In many ways, if it wasn鈥檛 for this pandemic, I think on either side 鈥 the MOT side and my side 鈥 maybe we would have felt that things can keep continuing with incremental change, and maybe I might have been more than happy to have stayed playing my role at The Industry with my independent kind of outsider perspective, trying to effect change from the outside. But with everything happening, I thought this was really a moment to engage more deeply with these institutions and this notion of how to truly move this conversation forward 鈥 I would like to say for opera, but really beyond that, about the arts in general and what the arts can do to help us get through this difficult time.

Where did the parking structure performance idea come from?

It came about through a conversation with President and CEO Wayne Brown even before talking about the larger role of artistic director.

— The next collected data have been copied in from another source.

(* ===== verification/Cache.v ===== *)
(** * The cache interface: include/leveldb/cache.h

    A cache maps keys to values and hands out counted references. The record
    has the operations of the class, on a state [C] with handles [H]; the class
    of laws says which entries may be found and that a handle keeps its value
    until it is released. An operation returns [None] when an assertion of an
    implementation fails. *)

From S2P Require Import Prelude Coding.

Record Cache (C H V : Type) := {
  cache_Insert : bytes -> V -> Z -> C -> option (H * C);        (** key, value, charge *)
  cache_Lookup : bytes -> C -> option (option H * C);
  cache_Release : H -> C -> option C;
  cache_Value : H -> C -> option V;
  cache_Erase : bytes -> C -> option C;
  cache_NewId : C -> Z * C
}.
Arguments cache_Insert {C H V}.
Arguments cache_Lookup {C H V}.
Arguments cache_Release {C H V}.
Arguments cache_Value {C H V}.
Arguments cache_Erase {C H V}.
Arguments cache_NewId {C H V}.

(** [cinv c m held id]: [m] is what a lookup finds, [held] are the handles
    given out and not yet released, with their values, and [id] is the last
    number [NewId] has given out. An insertion may evict other entries,
    and its own when the capacity is 0. *)
Class CacheLaws {C H V} (cache : Cache C H V) (cinv : C -> gmap bytes V -> list (H * V) -> Z -> Prop) : Prop := {
  held_law : forall c m held held' id, held ≡ₚ held' -> cinv c m held id -> cinv c m held' id;
  insert_law : forall c m held id k v charge, cinv c m held id ->
    exists h c' m', cache_Insert cache k v charge c = Some (h, c') /\ cinv c' m' ((h, v) :: held) id /\ m' ⊆ <[k:=v]> m;
  lookup_law : forall c m held id k, cinv c m held id ->
    exists r c', cache_Lookup cache k c = Some (r, c') /\
      match m !! k with
      | None => r = None /\ c' = c
      | Some v => exists h, r = Some h /\ cinv c' m ((h, v) :: held) id
      end;
  value_law : forall c m held id h v, cinv c m held id -> (h, v) ∈ held -> cache_Value cache h c = Some v;
  release_law : forall c m held id h v held', cinv c m held id -> held ≡ₚ (h, v) :: held' ->
    exists c', cache_Release cache h c = Some c' /\ cinv c' m held' id;
  erase_law : forall c m held id k, cinv c m held id ->
    exists c', cache_Erase cache k c = Some c' /\ cinv c' (delete k m) held id;
  new_id_law : forall c m held id, cinv c m held id -> 0 <= id < 2 ^ 64 - 1 ->
    exists c', cache_NewId cache c = (id + 1, c') /\ cinv c' m held (id + 1)
}.

(** ** A cache that keeps nothing: the least the interface allows *)

Definition NoCache {V} : Cache (list V * Z) nat V := {|
  cache_Insert := fun _ v _ c => Some (length c.1, (c.1 ++ [v], c.2));
  cache_Lookup := fun _ c => Some (None, c);
  cache_Release := fun _ c => Some c;
  cache_Value := fun h c => c.1 !! h;
  cache_Erase := fun _ c => Some c;
  cache_NewId := fun c => (c.2 + 1, (c.1, c.2 + 1)) |}.

Definition no_cache_inv {V} (c : list V * Z) (m : gmap bytes V) (held : list (nat * V)) (id : Z) : Prop :=
  m = ∅ /\ c.2 = id /\ forall h v, (h, v) ∈ held -> c.1 !! h = Some v.

#[global] Instance NoCache_laws {V} : CacheLaws (@NoCache V) no_cache_inv.
Proof.
  unfold no_cache_inv. split; cbn.
  - intros c m held held' id Hp (-> & Hid & Hh). split; [done|]. split; [done|]. intros h v Hv. apply Hh. by rewrite Hp.
  - intros [vs n] m held id k v charge (-> & <- & Hh). eexists _, _, ∅. split; [done|]. split; [|apply map_empty_subseteq].
    split; [done|]. split; [done|]. intros h w [[= -> ->]|Hw]%elem_of_cons; cbn; [by apply list_lookup_middle|].
    apply Hh in Hw. by apply lookup_app_l_Some.
  - intros c m held id k (-> & Hid & Hh). exists None, c. split; [done|]. by rewrite lookup_empty.
  - intros c m held id h v (_ & _ & Hh) Hv. by apply Hh.
  - intros c m held id h v held' (-> & Hid & Hh) Hp. exists c. split; [done|]. split; [done|]. split; [done|].
    intros h' v' Hv. apply Hh. rewrite Hp. by right.
  - intros c m held id k (-> & Hid & Hh). exists c. split; [done|]. by rewrite delete_empty.
  - intros [vs n] m held id (-> & <- & Hh) _. by exists (vs, n + 1).
Qed.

He was the very first person in the opera world to reach out to me to say, 鈥楥an we think of something that can be done in a socially distant way, to be as safe as possible for our audiences and our artists?鈥 The opera house was not an asset we could deploy at this point, but we have another asset, which is the parking center, a seven-story parking center that is actually quite well designed.

How do you view your role at MOT going forward?

My approach to MOT is going to be focused very much on evolution 鈥 evolving the art form 鈥 and by doing that, I hope to evolve the company. It鈥檚 about finding new audiences, making sure audiences see opera in a different light, and making sure audiences that already love the opera come along with us. It鈥檚 not going to be a revolution; it鈥檚 going to be an evolution.